Plan du site / Fosses à banquet (avec coupe) et photo d'une noce en Bretagne dans une fosse à banquet / bas : plaques d’armure dans le fossé.
Plan du site / Fosses à banquet (avec coupe) et photo d'une noce en Bretagne dans une fosse à banquet / bas : plaques d’armure dans le fossé.
- © F. Malrain / Inrap

François Malrain "On a découvert, sur le site, quatre grandes fosses de quatre mètres de long sur deux mètres de large, formées par le simple creusement de banquettes à même le sol, en profondeur, qui ménageaient une table centrale, recevant un foyer pour un temps unique, court. De chaque côté, étaient des banquettes dont les analyses pédologiques ont révélé qu'elles étaient en bois."
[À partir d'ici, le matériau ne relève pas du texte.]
(** A step of session [o]. *)
Definition on_session (o : nat) (a : action) (h : host) : option host :=
  match objs h !! o with
  | None => None
  | Some s =>
      match HostSession.act (h_now h) (room h) a s with
      | Some (s', d) => Some (h <| objs ::= <[o := s']> |> <| detachedN ::= λ n, n + d |>)
      | None => None
      end
  end.

(** [s.detachedSince] order, for the sessions over the cap. *)
Definition since_le (x y : nat * Z) : Prop := x.2 ≤ y.2.
#[export] Instance since_le_dec : RelDecision since_le := λ x y, decide (x.2 ≤ y.2).

(** What a visit of [reapPass] decides. *)
Inductive verdict : Type := Skip | Expired | Keep.

Definition judge (pol : policySettings) (now : Z) (s : session) : verdict :=
  if s_exited s || bool_decide (is_Some (s_client s)) then Skip
  else if (0 <? detachedTTL pol) && (detachedTTL pol <? now - s_detachedSince s) then Expired
  else if (0 <? idleReap pol) && (idleReap pol <? now - s_lastActivity s) then Expired
  else Keep.

(** What a step of a call meets: nothing, a start, an order of the table, bytes flushed. *)
Inductive choice : Type :=
| NoChoice
| Starting (o : nat) (e : start_env)
| InOrder (os : list nat)
| Flushed (n : Z * bool).

(** The sessions of the table, in the order Go iterates it. *)
Definition listed (h : host) (os : list nat) : bool := bool_decide (os ≡ₚ (map_to_list (h_sessions h)).*2).
Lemma on_session_books (o : nat) (a : action) (h h' : host) :
  on_session o a h = Some h' →
  total counted (objs h') - total counted (objs h) ≤ detachedN h' - detachedN h ∧
  total alive (objs h') = total alive (objs h) - (if a is DoSettle then 1 else 0) ∧
  activeN h' = activeN h ∧ calls h' = calls h ∧ h_mu h' = h_mu h ∧ h_pol h' = h_pol h.
Proof.
  unfold on_session. destruct (objs h !! o) as [s|] eqn:Es; [|done].
  destruct (HostSession.act _ _ a s) as [[s' d]|] eqn:Ea; [|done]. intros [= <-].
  destruct (act_counts _ _ _ _ _ _ Ea) as [Hc Hl]. cbn.
  rewrite (total_set counted _ o s s' Es), (total_set alive _ o s s' Es). split_and!; try done; lia.
Qed.

(** What a step of a call does to the sums, its own share included. *)
Record call_books (m : Z) (c c' : call) (h h' : host) : Prop := mkCallBooks {
  cb_calls : calls h' = calls h;
  cb_active : activeN h' - total alive (objs h') - reserved c' = activeN h - total alive (objs h) - reserved c;
  cb_detached : detachedN h - total counted (objs h) - reservedDetached c
                ≤ detachedN h' - total counted (objs h') - reservedDetached c';
  cb_mu : b2z (h_mu h') - holding c' = b2z (h_mu h) - holding c;
  cb_pol : maxSessions (h_pol h') ≤ m;
  cb_cap : activeN h' ≤ m;
  cb_call : call_ok m (activeN h') c';
  cb_others : activeN h' ≤ activeN h ∨ holding c = 1 }.

Lemma call_on_session (m : Z) (c c' : call) (o : nat) (a : action) (h h' : host) :
  maxSessions (h_pol h) ≤ m → activeN h ≤ m → on_session o a h = Some h' → a ≠ DoSettle →
  reserved c = 0 → reserved c' = 0 → reservedDetached c = 0 → reservedDetached c' = 0 → holding c = 0 → holding c' = 0 →
  (∀ n, call_ok m n c') → call_books m c c' h h'.
Proof.
  intros Hp Hn (A & B & C & D & E & F)%on_session_books Ha R R' S S' T T' Hok.
  assert (total alive (objs h') = total alive (objs h)) as B' by (destruct a; try done; lia).
  split; rewrite ?C, ?D, ?E, ?F, ?R, ?R', ?S, ?S', ?T, ?T', ?B'; try done; lia.
Qed.

Lemma startSession_fresh (w : os) (now : Z) (e : start_env) (r : HostCreateRequest) (u : string * string)
    (pol : policySettings) (s : session) :
  startSession w now e r u pol = Ok s → alive s = 1 ∧ counted s = b2z (cr_Detachable r).
Proof.
  unfold startSession. cbv zeta. destruct (command_of w u.1 r); [|done]. destruct (e_hostID e); [|done].
  destruct (cr_Record r); [destruct (e_header e); [|done]|]; (destruct (e_started e); [|done]); by intros [= <-].
Qed.

Ltac book := split; cbn; try done; try lia; try (split; [lia|done]).

Lemma call_step_books (m : Z) (ch : choice) (c c' : call) (h h' : host) :
  call_step ch c h = Some (c', h') → call_ok m (activeN h) c → (holding c = 1 → h_mu h = true) →
  maxSessions (h_pol h) ≤ m → activeN h ≤ m → call_books m c c' h h'.
Proof.
  intros E Hok Hmu Hp Hn. destruct c; cbn [call_step] in E.
  - destruct (h_mu h) eqn:Em; [done|]. destruct (h_sessions h !! id); injection E as <- <-; book.
  - apply fmap_Some in E as (h1 & E & [= -> ->]). eapply call_on_session; [done|done|done|by destruct op|done..].
  - injection E as <- <-. destruct (h_draining h); book.
  - injection E as <- <-. destruct (_ && _); [book|]. destruct (_ && _); [book|]. destruct (sessionUser _ _); book.
  - destruct (h_mu h) eqn:Em; [done|]. destruct (Z.leb_spec (maxSessions pol) (activeN h)); [injection E as <- <-; book|].
    cbn in Hok. injection E as <- <-. destruct (cr_Detachable r) eqn:Ed; book; rewrite ?Em; try done; try lia.
  - specialize (Hmu eq_refl). destruct Hok as [Hlt Hd]. destruct (_ <=? _); injection E as <- <-; book; by rewrite Hmu.
  - specialize (Hmu eq_refl). cbn in Hok. destruct (cr_Detachable r) eqn:Ed; injection E as <- <-; book; rewrite ?Hmu, ?Ed; cbn; try done; try lia.
  - specialize (Hmu eq_refl). cbn in Hok. injection E as <- <-. book; rewrite ?Hmu, ?Hok; cbn; try done; lia.
  - destruct ch; try done. destruct (startSession _ _ _ _ _ _) as [s|e'] eqn:Es.
    + destruct (_ || _) eqn:Eg; [done|]. apply orb_false_iff in Eg as [_ Ho%bool_decide_eq_false]. injection E as <- <-.
      apply eq_None_not_Some in Ho. destruct (startSession_fresh _ _ _ _ _ _ _ Es) as [Ha Hc].
      book; rewrite !total_new by done; lia.
    + injection E as <- <-. book.
  - injection E as <- <-. destruct (cr_Detachable r) eqn:Ed; book; rewrite ?Ed; cbn; lia.
  - injection E as <- <-. book.
  - injection E as <- <-. cbn in Hok. book.
  - destruct ch; try done. destruct (_ || _); [done|]. injection E as <- <-. book.
  - destruct todo as [|o todo]; [injection E as <- <-; destruct (_ <=? _); book|].
    destruct (objs h !! o); [|done]. destruct (s_mu _); [done|]. destruct (judge _ _ _); injection E as <- <-; book.
  - apply fmap_Some in E as (h1 & E & [= -> ->]). by eapply call_on_session.
  - destruct os as [|o os]; [injection E as <- <-; book|].
    apply fmap_Some in E as (h1 & E & [= -> ->]). by eapply call_on_session.
  - injection E as <- <-. destruct (h_draining h); book.
  - destruct ch; try done. destruct (_ || _); [done|]. injection E as <- <-. book.
  - destruct os as [|o os]; [injection E as <- <-; book|]. destruct ch; try done.
    apply fmap_Some in E as (h1 & E & [= -> ->]). by eapply call_on_session.
  - destruct ch; try done. destruct (_ || _); [done|]. injection E as <- <-. book.
  - done.
Qed.

Lemma call_ok_le (m n n' : Z) (c : call) : n' ≤ n → call_ok m n c → call_ok m n' c.
Proof. intros Hle. destruct c; cbn; try done; [intros [? ?]; split; [lia|done]|lia]. Qed.

(** No policy that arrives allows more than [m] sessions. *)
Definition allowed (m : Z) (a : host_action) : Prop :=
  match a with Arrive _ (CApplyPolicy p) => maxSessions (normalizePolicy p) ≤ m | _ => True end.

Lemma step_books (m : Z) (i : nat) (c c' : call) (h h' : host) :
  books m h → calls h !! i = Some c → call_books m c c' h h' → books m (h' <| calls ::= <[i := c']> |>).
Proof.
  intros [B1 B2 B3 B4 B5 B6] Ei [C1 C2 C3 C4 C5 C6 C7 C8]. rewrite <- C1 in Ei. split; cbn.
  - rewrite (total_set reserved _ i c c' Ei), C1. lia.
  - rewrite (total_set reservedDetached _ i c c' Ei), C1. lia.
  - rewrite (total_set holding _ i c c' Ei), C1. lia.
  - done.
  - intros j cj. rewrite lookup_insert_Some. intros [[<- <-]|[Hne Ej]]; [done|]. rewrite C1 in Ei, Ej.
    specialize (B5 j cj Ej). destruct C8 as [Hle|Hh]; [by eapply call_ok_le|].
    pose proof (total_two holding _ i j c cj holding_nonneg Hne Ei Ej). destruct (h_mu h); cbn in B3; destruct cj; cbn in *; try done; lia.
  - done.
Qed.

Lemma act_books (m : Z) (a : host_action) (h h' : host) : books m h → allowed m a → act a h = Some h' → books m h'.
Proof.
  intros HB Hall E. pose proof HB as [B1 B2 B3 B4 B5 B6]. destruct a as [d|o a|o|o|i c|i ch]; cbn in E.
  - destruct (0 <=? d); [|done]. injection E as <-. by split.
  - destruct (own a) eqn:Eo; [|done]. apply on_session_books in E as (A1 & A2 & A3 & A4 & A5 & A6).
    assert (total alive (objs h') = total alive (objs h)) as A2' by (destruct a; try done; lia).
    split; rewrite ?A3, ?A4, ?A5, ?A6, ?A2'; try done; lia.
  - apply fmap_Some in E as (h1 & (A1 & A2 & A3 & A4 & A5 & A6)%on_session_books & ->).
    split; cbn; rewrite ?A3, ?A4, ?A5, ?A6, ?A2; try done; try lia.
    intros i c Ei. eapply call_ok_le; [|by eapply B5]. lia.
  - destruct (objs h !! o); [|done]. destruct (h_mu h) eqn:Em; [done|].
    apply fmap_Some in E as (h1 & (A1 & A2 & A3 & A4 & A5 & A6)%on_session_books & ->).
    split; cbn; rewrite ?A3, ?A4, ?A5, ?A6, ?A2, ?Em; try done; lia.
  - destruct (arrives c && _) eqn:Eg; [|done]. apply andb_true_iff in Eg as [Hc Ei%bool_decide_eq_true]. injection E as <-.
    assert (reserved c = 0 ∧ reservedDetached c = 0 ∧ holding c = 0 ∧ call_ok m (activeN h) c) as (R1 & R2 & R3 & R4)
      by (by destruct c).
    split; cbn; rewrite ?total_new, ?R1, ?R2, ?R3 by done; try done; try lia.
    intros j cj. rewrite lookup_insert_Some. intros [[<- <-]|[_ Ej]]; [done|by eapply B5].
  - destruct (calls h !! i) as [c|] eqn:Ei; [|done]. destruct (call_step ch c h) as [[c' h1]|] eqn:Es; [|done].
    injection E as <-. eapply step_books; [done..|]. eapply call_step_books; [done|by eapply B5| |done|done].
    intros Hh. pose proof (total_one holding _ i c holding_nonneg Ei). destruct (h_mu h); [done|]. cbn in B3. lia.
Qed.

Definition capped_step (m : Z) (h h' : host) : Prop := ∃ a, allowed m a ∧ act a h = Some h'.

Lemma newHost_books (w : os) (now m : Z) : maxSessions defaultPolicy ≤ m → books m (newHost w now).
Proof. intros Hm. split; cbn; rewrite ?total_empty; try done. cbn in Hm. lia. Qed.

Lemma reachable_books (w : os) (now m : Z) (h : host) :
  maxSessions defaultPolicy ≤ m → rtc (capped_step m) (newHost w now) h → books m h.
Proof.
  intros Hm. apply (rtc_ind_r (λ h, books m h)); [by apply newHost_books|]. intros h1 h2 _ (a & Ha & E) HB. by eapply act_books.
Qed.

(** The sessions still running, those whose end is not settled included. *)
Definition running (h : host) : nat := base.size (filter (λ '(_, s), alive s = 1) (objs h)).

Lemma alive_total (m : gmap nat session) : total alive m = Z.of_nat (base.size (filter (λ '(_, s), alive s = 1) m)).
Proof.
  induction m as [|k x m E IH] using map_ind; [by rewrite total_empty, map_filter_empty|].
  rewrite total_new, IH by done. destruct (decide (alive x = 1)) as [Ha|Ha].
  - rewrite map_filter_insert_True, map_size_insert_None by (done || by apply map_lookup_filter_None_2; left). lia.
  - rewrite map_filter_insert_False by done. rewrite delete_id by done.
    unfold alive in *. destruct (s_phase x); lia.
Qed.

(** ** Sessions *)

Lemma startSession_inv (w : os) (now : Z) (e : start_env) (r : HostCreateRequest) (u : string * string)
    (pol : policySettings) (s : session) :
  startSession w now e r u pol = Ok s → inv s ∧ s_log s = [] ∧ s_inputs s = [] ∧ s_streams s = ∅ ∧ s_client s = None.
Proof.
  unfold startSession. cbv zeta. destruct (command_of w u.1 r); [|done]. destruct (e_hostID e); [|done].
  assert (∀ mx, ring_ok mem0 (newRing mx) (history 1 (outs []))) as Hr by (intros; apply newRing_ok).
  destruct (cr_Record r); [destruct (e_header e); [|done]|]; (destruct (e_started e); [|done]); intros [= <-].
  all: split; [|done].
  all: split; [split; cbn; try done; try (by destruct (cr_Pty r))|by intros c cl].
  intros x [= <-]. split; [done|]. apply records_new.
Qed.

(** Every chunk of every session can be numbered. *)
Definition numbered (h : host) : Prop := ∀ o s, objs h !! o = Some s → front (s_log s) < 2 ^ 64.

(** Capabilities change by a call that says so. *)
Definition asked (h : host) (o : nat) (a : action) : Prop :=
  match a with DoSetCaps caps => ∃ i q, calls h !! i = Some (COp o (OpSetCaps q)) ∧ caps = caps_of q | _ => True end.

(** A step of the host is a step of one session, a new session, or leaves them alone. *)
Definition session_step (h h' : host) : Prop :=
  objs h' = objs h ∨
  (∃ o s s' now room a d, objs h !! o = Some s ∧ HostSession.act now room a s = Some (s', d) ∧ asked h o a ∧
     objs h' = <[o := s']> (objs h)) ∨
  (∃ o s w now e r u pol, objs h !! o = None ∧ startSession w now e r u pol = Ok s ∧ objs h' = <[o := s]> (objs h)).

Lemma on_session_step (o : nat) (a : action) (h h' : host) : on_session o a h = Some h' → asked h o a → session_step h h'.
Proof.
  unfold on_session. destruct (objs h !! o) as [s|] eqn:Es; [|done].
  destruct (HostSession.act _ _ a s) as [[s' d]|] eqn:Ea; [|done]. intros [= <-] Hk.
  right; left. exists o, s, s', (h_now h), (room h), a, d. done.
Qed.

Lemma call_step_session (i : nat) (ch : choice) (c c' : call) (h h' : host) :
  calls h !! i = Some c → call_step ch c h = Some (c', h') → session_step h h'.
Proof.
  intros Ei E. destruct c; cbn [call_step] in E.
  2:{ apply fmap_Some in E as (h1 & E & [= -> ->]). eapply on_session_step; [done|]. destruct op; cbn; eauto. }
  all: try (apply fmap_Some in E as (h1 & E & [= -> ->]); by eapply on_session_step).
  - destruct (h_mu h); [done|]. destruct (h_sessions h !! id); injection E as <- <-; by left.
  - injection E as <- <-. by left.
  - injection E as <- <-. by left.
  - destruct (h_mu h); [done|]. destruct (_ <=? _); injection E as <- <-; by left.
  - destruct (_ <=? _); injection E as <- <-; by left.
  - destruct (cr_Detachable r); injection E as <- <-; by left.
  - injection E as <- <-. by left.
  - destruct ch; try done. destruct (startSession _ _ _ _ _ _) as [s|e'] eqn:Es; [|injection E as <- <-; by left].
    destruct (_ || _) eqn:Eg; [done|]. apply orb_false_iff in Eg as [_ Ho%bool_decide_eq_false]. injection E as <- <-.
    apply eq_None_not_Some in Ho. right; right. exists o, s, (h_os h), (h_now h), e, r, user, pol. done.
  - injection E as <- <-. by left.
  - injection E as <- <-. by left.
  - injection E as <- <-. by left.
  - destruct ch; try done. destruct (_ || _); [done|]. injection E as <- <-. by left.
  - destruct todo as [|o todo]; [injection E as <- <-; by left|].
    destruct (objs h !! o); [|done]. destruct (s_mu _); [done|]. destruct (judge _ _ _); injection E as <- <-; by left.
  - destruct os as [|o os]; [injection E as <- <-; by left|].
    apply fmap_Some in E as (h1 & E & [= -> ->]). by eapply on_session_step.
  - injection E as <- <-. by left.
  - destruct ch; try done. destruct (_ || _); [done|]. injection E as <- <-. by left.
  - destruct os as [|o os]; [injection E as <- <-; by left|]. destruct ch; try done.
    apply fmap_Some in E as (h1 & E & [= -> ->]). by eapply on_session_step.
  - destruct ch; try done. destruct (_ || _); [done|]. injection E as <- <-. by left.
  - done.
Qed.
Plusieurs divinités honorées ?

La cartographie des vestiges et des pratiques rituelles qui sont liées aux divinités, met en lumière la structuration générale du site, fondée sur une sectorisation des activités, notamment les pratiques d’exposition puis d’enfouissement des restes (animaux, armes, voire hommes sacrifiés). Les archéologues perçoivent ainsi la coexistence de rituels différenciés très probablement attachés à plusieurs entités divines, hypothèse déjà émise pour le sanctuaire autrichien de Roseldorf-Sandberg.